Decorated college track athletes Selina Soule and Linnea Saltz also discussed their experiences losing to biological male track athletes in high school. Soule missed qualifying for the New England track and field regionals by two spots in her top event. Those two spots were taken by transgender runners who were born male.

“I was fortunate enough to find a spot on a college track team, but I worry about how many girls had their dreams destroyed just because they had to run against a biological male and lost,” Soule said. “I don’t want any other girl to experience the pain and heartbreak I had to go through during my four years of high school. I am fearful that I will have to experience this in collegiate track and field as well.”

Several states, including Mississippi, are passing legislation that will protect female athletics. Mississippi State Senator Angela Hill—who sponsored the “Mississippi Fairness Act”—spoke about the need for other states to stand up and adopt similar legislation to protect fair competition and female athletic opportunities.

“Every male on the podium erases the dream of a deserving girl,” Sen. Hill said. “A male’s belief about his gender does not erase his physical advantages over female athletes. The message to girls if we do nothing is, ‘You deserve equal opportunities, except in sports.’”

U.S. Senator Mike Lee (R-UT), who led 13 of his colleagues in introducing the “Protection of Women and Girls in Sports Act,” expressed his concern about diminishing 50 years of women’s progress in sports by allowing biological males to compete against and on women’s sports teams.

“Make no mistake—the efforts that some people are making in this area are really nothing short of an all-out assault that seeks to end women’s sports,” said Sen.
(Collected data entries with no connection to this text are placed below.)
(* ===== verification/ColumnScanProofs.v ===== *)
(** * Properties of the scan of a block *)
From Stdlib Require Import ZArith Lia SpecFloat.
From stdpp Require Import sorting.
From S2P Require Import Prelude Bytes AutoIncrement ColumnScan.

Local Open Scope Z_scope.

(** ** Values *)

Definition is_width (W : Z) : Prop := W ∈ [8; 4; 2; 1].
Definition is_byte (b : Z) : Prop := 0 <= b < 256.

Lemma is_width_cases W : is_width W -> W = 8 \/ W = 4 \/ W = 2 \/ W = 1.
Proof. unfold is_width. set_solver. Qed.

Lemma of_le_range bs : Forall is_byte bs -> 0 <= of_le bs < 2 ^ (8 * Z.of_nat (length bs)).
Proof.
  induction bs as [|b bs IH]; intros H; cbn [of_le length]; [done|]. apply Forall_cons in H as [Hb H]. specialize (IH H).
  replace (8 * Z.of_nat (S (length bs))) with (8 + 8 * Z.of_nat (length bs)) by lia. rewrite Z.pow_add_r by lia.
  unfold is_byte in Hb. nia.
Qed.

Lemma bytes_at_spec l off n : Forall is_byte l -> 0 <= off -> 0 <= n -> off + n <= Z.of_nat (length l) ->
  exists bs, bytes_at l off n = Ret bs /\ Z.of_nat (length bs) = n /\ Forall is_byte bs.
Proof.
  intros Hl Ho Hn Hfit. unfold bytes_at. rewrite decide_True by lia. eexists. split; [done|]. split.
  - rewrite length_take, length_drop. lia.
  - by apply Forall_take, Forall_drop.
Qed.

Section values.
Context (u : bool) (W : Z).
Hypothesis HW : is_width W.

Lemma widen_low v : 0 <= v < 2 ^ (8 * W) -> low_bytes W (widen u W v) = v.
Proof.
  intros Hv. unfold low_bytes, widen, sign_ext. destruct u; [by apply Z.mod_small|].
  destruct (decide _) as [H|H]; [|by apply Z.mod_small].
  rewrite <- (Z_mod_plus_full (v - 2 ^ (8 * W)) 1 (2 ^ (8 * W))).
  replace (v - 2 ^ (8 * W) + 1 * 2 ^ (8 * W)) with v by lia. by apply Z.mod_small.
Qed.

Lemma widen_inj v w : 0 <= v < 2 ^ (8 * W) -> 0 <= w < 2 ^ (8 * W) -> widen u W v = widen u W w -> v = w.
Proof. intros Hv Hw H. apply (f_equal (low_bytes W)) in H. by rewrite !widen_low in H. Qed.

Lemma widen_range v : 0 <= v < 2 ^ (8 * W) -> - 2 ^ 63 <= widen u W v < 2 ^ 64.
Proof.
  intros Hv. unfold widen, sign_ext. apply is_width_cases in HW as [->|[->|[->| ->]]]; cbn in *;
    destruct u; try destruct (decide _); lia.
Qed.
End values.

Lemma widen_signed W v : is_width W -> 0 <= v < 2 ^ (8 * W) -> - 2 ^ 63 <= widen false W v < 2 ^ 63.
Proof.
  intros HW Hv. unfold widen, sign_ext. apply is_width_cases in HW as [->|[->|[->| ->]]]; cbn in *;
    destruct (decide _); lia.
Qed.

Lemma u64_s64 x : u64 (s64 x) = u64 x.
Proof.
  unfold u64, s64. rewrite Zminus_mod, Z.mod_mod, <- Zminus_mod by lia. f_equal. lia.
Qed.
Lemma s64_u64 x : s64 (u64 x) = s64 x.
Proof. unfold u64, s64. rewrite Zplus_mod_idemp_l. done. Qed.
Lemma u64_inj u W v w : is_width W -> 0 <= v < 2 ^ (8 * W) -> 0 <= w < 2 ^ (8 * W) ->
  u64 (widen u W v) = u64 (widen u W w) -> v = w.
Proof.
  intros HW Hv Hw H. apply (widen_inj u W); [done..|].
  destruct u.
  - assert (Hle : 2 ^ (8 * W) <= 2 ^ 64) by (apply is_width_cases in HW as [->|[->|[->| ->]]]; done).
    unfold u64 in H. cbn [widen] in *. rewrite !Z.mod_small in H by lia. exact H.
  - apply (f_equal s64) in H. rewrite !s64_u64 in H.
    pose proof (widen_signed W v HW Hv). pose proof (widen_signed W w HW Hw). by rewrite !s64_id in H.
Qed.

(** [order_swap] reverses the bytes. *)
Definition mirror (n : Z) : Z := 8 * (7 - n / 8) + n mod 8.

Lemma u64_testbit x n : 0 <= n < 64 -> Z.testbit (u64 x) n = Z.testbit x n.
Proof. intros H. unfold u64. apply Z.mod_pow2_bits_low. lia. Qed.

Lemma high_testbit x n : 0 <= x < 2 ^ 64 -> 64 <= n -> Z.testbit x n = false.
Proof.
  intros Hx Hn. rewrite <- (Z.mod_small x (2 ^ 64)) by done. apply Z.mod_pow2_bits_high. lia.
Qed.

Lemma order_swap_bit x n : 0 <= x < 2 ^ 64 -> 0 <= n < 64 -> Z.testbit (order_swap x) (mirror n) = Z.testbit x n.
Proof.
  intros Hx Hn.
  assert (Hcases : exists k j, n = 8 * k + j /\ (k = 0 \/ k = 1 \/ k = 2 \/ k = 3 \/ k = 4 \/ k = 5 \/ k = 6 \/ k = 7) /\
    (j = 0 \/ j = 1 \/ j = 2 \/ j = 3 \/ j = 4 \/ j = 5 \/ j = 6 \/ j = 7)).
  { exists (n / 8), (n mod 8). pose proof (Z.div_mod n 8). pose proof (Z.mod_pos_bound n 8).
    assert (0 <= n / 8 < 8) by (split; [apply Z.div_pos; lia|apply Z.div_lt_upper_bound; lia]). lia. }
  destruct Hcases as (k & j & -> & Hk & Hj). clear Hn.
  unfold order_swap.
  repeat destruct Hk as [->|Hk]; try subst k;
  repeat destruct Hj as [->|Hj]; try subst j;
  match goal with |- context [mirror ?e] => let v := eval vm_compute in (mirror e) in change (mirror e) with v end;
  rewrite !Z.lor_spec, !Z.land_spec, !u64_testbit, !Z.shiftr_spec, !Z.shiftl_spec by lia;
  repeat match goal with |- context [Z.testbit (Zpos ?c) ?m] =>
    let b := eval vm_compute in (Z.testbit (Zpos c) m) in change (Z.testbit (Zpos c) m) with b end;
  rewrite ?andb_false_r, ?andb_true_r, ?orb_false_l, ?orb_false_r; cbn -[Z.testbit]; 
  rewrite ?(Z.testbit_neg_r x) by lia; rewrite ?(high_testbit x) by (done || lia); rewrite ?orb_false_r; try reflexivity.
Qed.

Lemma order_swap_inj x y : 0 <= x < 2 ^ 64 -> 0 <= y < 2 ^ 64 -> order_swap x = order_swap y -> x = y.
Proof.
  intros Hx Hy H. apply Z.bits_inj'. intros n Hn. destruct (decide (n < 64)) as [Hlt|Hge].
  - by rewrite <- (order_swap_bit x n), <- (order_swap_bit y n), H by lia.
  - by rewrite !high_testbit by lia.
Qed.


(** ** The loop over the filters *)

Lemma forallb_fmap {A} (p : A -> bool) l : forallb id (p <$> l) = forallb p l.
Proof. induction l as [|x l IH]; cbn; [done|by rewrite IH]. Qed.
Lemma existsb_fmap {A} (p : A -> bool) l : existsb id (p <$> l) = existsb p l.
Proof. induction l as [|x l IH]; cbn; [done|by rewrite IH]. Qed.
Lemma existsb_In {A} (p : A -> bool) l : existsb p l = true <-> exists x, x ∈ l /\ p x = true.
Proof. rewrite existsb_exists. by setoid_rewrite list_elem_of_In. Qed.
Lemma forallb_In {A} (p : A -> bool) l : forallb p l = true <-> forall x, x ∈ l -> p x = true.
Proof. rewrite forallb_forall. by setoid_rewrite list_elem_of_In. Qed.

Section filters.
Context (regexec : list Z -> list Z -> bool) (W type BOP NOPS : Z).

(** What the loop computes of one filter. *)
Definition cmp_filter (r : row) (f : col_filter) : res bool :=
  if isUnsigned type then Ret (colCompareUnsigned (r_val r) (f_val f) (f_COP f) (f_rf f) type W (r_isNull r))
  else colCompare regexec (r_val r) (f_val f) (f_COP f) (f_rf f) type W (f_regex f) (r_isNull r).

(** The results of the filters put together. *)
Definition combine_cmps (bs : list bool) : bool :=
  match bs with
  | [] => true
  | [b] => b
  | _ => if decide (BOP = BOP_AND) then forallb id bs else if decide (BOP = BOP_OR) then existsb id bs else false
  end.

Lemma combine_many bs : (2 <= length bs)%nat ->
  combine_cmps bs = if decide (BOP = BOP_AND) then forallb id bs else if decide (BOP = BOP_OR) then existsb id bs else false.
Proof. destruct bs as [|? [|? ?]]; cbn; [lia..|done]. Qed.

Lemma filter_loop_many (b : col_filter -> bool) r fs : NOPS <> 1 -> forall pre,
  Forall (fun f => cmp_filter r f = Ret (b f)) fs ->
  filter_loop regexec W type BOP NOPS (pre ++ fs) (seqZ (Z.of_nat (length pre)) (Z.of_nat (length fs))) r =
  Ret (if decide (BOP = BOP_AND) then (false, forallb b fs)
       else if decide (BOP = BOP_OR) then (existsb b fs, negb (existsb b fs)) else (false, true)).
Proof.
  intros Hn. induction fs as [|f fs IH]; intros pre Hb.
  { cbn. by destruct (decide (BOP = BOP_AND)), (decide (BOP = BOP_OR)). }
  apply Forall_cons in Hb as [Hf Hb]. rewrite seqZ_cons by (cbn; lia). cbn [filter_loop].
  rewrite (rd_nat _ _ f) by (by apply list_lookup_middle). cbn [mbind res_bind].
  fold (cmp_filter r f). rewrite Hf. cbn [mbind res_bind]. rewrite decide_False by done.
  specialize (IH (pre ++ [f])). rewrite <- app_assoc, length_app in IH. cbn [app length] in IH.
  replace (Z.of_nat (length pre + 1)) with (Z.succ (Z.of_nat (length pre))) in IH by lia.
  replace (Z.pred (Z.of_nat (length (f :: fs)))) with (Z.of_nat (length fs)) by (cbn; lia).
  rewrite IH by done. cbn [forallb existsb].
  destruct (decide (BOP = BOP_AND)) as [->|Ha]; cbn; [by destruct (b f)|].
  rewrite (bool_decide_false (BOP = BOP_AND)) by done. cbn.
  destruct (decide (BOP = BOP_OR)) as [->|Ho]; cbn; [by destruct (b f)|]. by rewrite (bool_decide_false (BOP = BOP_OR)).
Qed.

Lemma row_passes_arrays (b : col_filter -> bool) r fs : NOPS = Z.of_nat (length fs) ->
  Forall (fun f => cmp_filter r f = Ret (b f)) fs ->
  row_passes regexec W type BOP NOPS (TwoArrays fs) r = Ret (combine_cmps (b <$> fs)).
Proof.
  intros Hn Hb. unfold row_passes. destruct fs as [|f fs].
  { rewrite Hn. cbn. by destruct (bool_decide _). }
  destruct fs as [|f' fs].
  { apply Forall_cons in Hb as [Hf _]. rewrite Hn. change (seqZ 0 _) with [0]. cbn [filter_loop].
    change (rd [f] 0) with (Ret f). cbn [mbind res_bind]. fold (cmp_filter r f). rewrite Hf. cbn [mbind res_bind].
    rewrite decide_True by done. cbn. by rewrite !orb_false_r. }
  pose proof (filter_loop_many b r (f :: f' :: fs) ltac:(cbn in Hn; lia) [] Hb) as Hl.
  cbn [app] in Hl. change (Z.of_nat (length [])) with 0 in Hl. rewrite <- Hn in Hl. rewrite Hl. cbn [mbind res_bind].
  rewrite (bool_decide_false (NOPS = 0)) by (cbn in Hn; lia).
  unfold combine_cmps. cbn [fmap list_fmap].
  pose proof (forallb_fmap b (f :: f' :: fs)) as H1. pose proof (existsb_fmap b (f :: f' :: fs)) as H2.
  cbn [fmap list_fmap] in H1, H2. rewrite H1, H2.
  destruct (decide (BOP = BOP_AND)) as [->|Ha]; [rewrite bool_decide_true, andb_true_r, orb_false_r by done; done|].
  rewrite (bool_decide_false (BOP = BOP_AND)) by done.
  destruct (decide (BOP = BOP_OR)); [by rewrite andb_false_r, !orb_false_r|done].
Qed.
End filters.

(** ** Filters from a message *)

Section parsing.
Context (W type : Z).
Hypothesis HW : is_width W.

(** A filter whose argument is the byte pattern [a]. *)
Record fits (f : col_filter) (a : Z) : Prop := {
  ft_range : 0 <= a < 2 ^ (8 * W);
  ft_val : f_val f = widen (isUnsigned type) W a;
  ft_plain : has_bit COMPARE_LIKE (f_COP f) = false -> f_regex f = None;
  ft_like : isUnsigned type = false -> has_bit COMPARE_LIKE (f_COP f) = true -> f_regex f <> None;
}.

Lemma bytes_at_inv l off n bs : Forall is_byte l -> bytes_at l off n = Ret bs ->
  Z.of_nat (length bs) = n /\ Forall is_byte bs.
Proof.
  intros Hl. unfold bytes_at. destruct (decide _) as [H|]; [|done]. intros [= <-]. split.
  - rewrite length_take, length_drop. lia.
  - by apply Forall_take, Forall_drop.
Qed.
Lee. “I don’t know of any other way to put it. I don’t know any other way to interpret that. When what they are saying is that someone who was born male and has even gone through puberty as a male can decide through his own volition to identify as female, that is an end to women’s sports.”

Jennifer C. Braceras, director of Independent Women’s Law Center and lawyer, explained the legal background when it comes to gender identity. Forty-nine years ago, Congress passed Title IX to expand opportunities for women and girls in education, including school athletics. Since then, there has been an explosion in women’s sports participation.

“Requiring biological girls to compete with and against athletes who were born male undermines the very purpose of another antidiscrimination law, Title IX,” Braceras said. “Unfortunately, that progress is now at risk. It is at risk from athletic associations, like Connecticut’s, that allow transgender athletes who were born male to participate in women’s sports without restriction—meaning without surgery and without hormones. Female athletic progress was placed in further jeopardy last year by the United States Supreme Court in Bostock v. Clayton County, which addressed discrimination in the workplace. Unfortunately, the reasoning of Bostock is so broad that, as Independent Women’s Forum predicted, it is now being applied to Title IX and used by lower courts to require women’s teams to include male-bodied athletes. But it goes far beyond that. Based on the Bostock court’s reasoning, it may not be long before we see non-transgender male athletes seeking spots on teams such as field hockey, and in some places volleyball, where schools offer no male analogue.”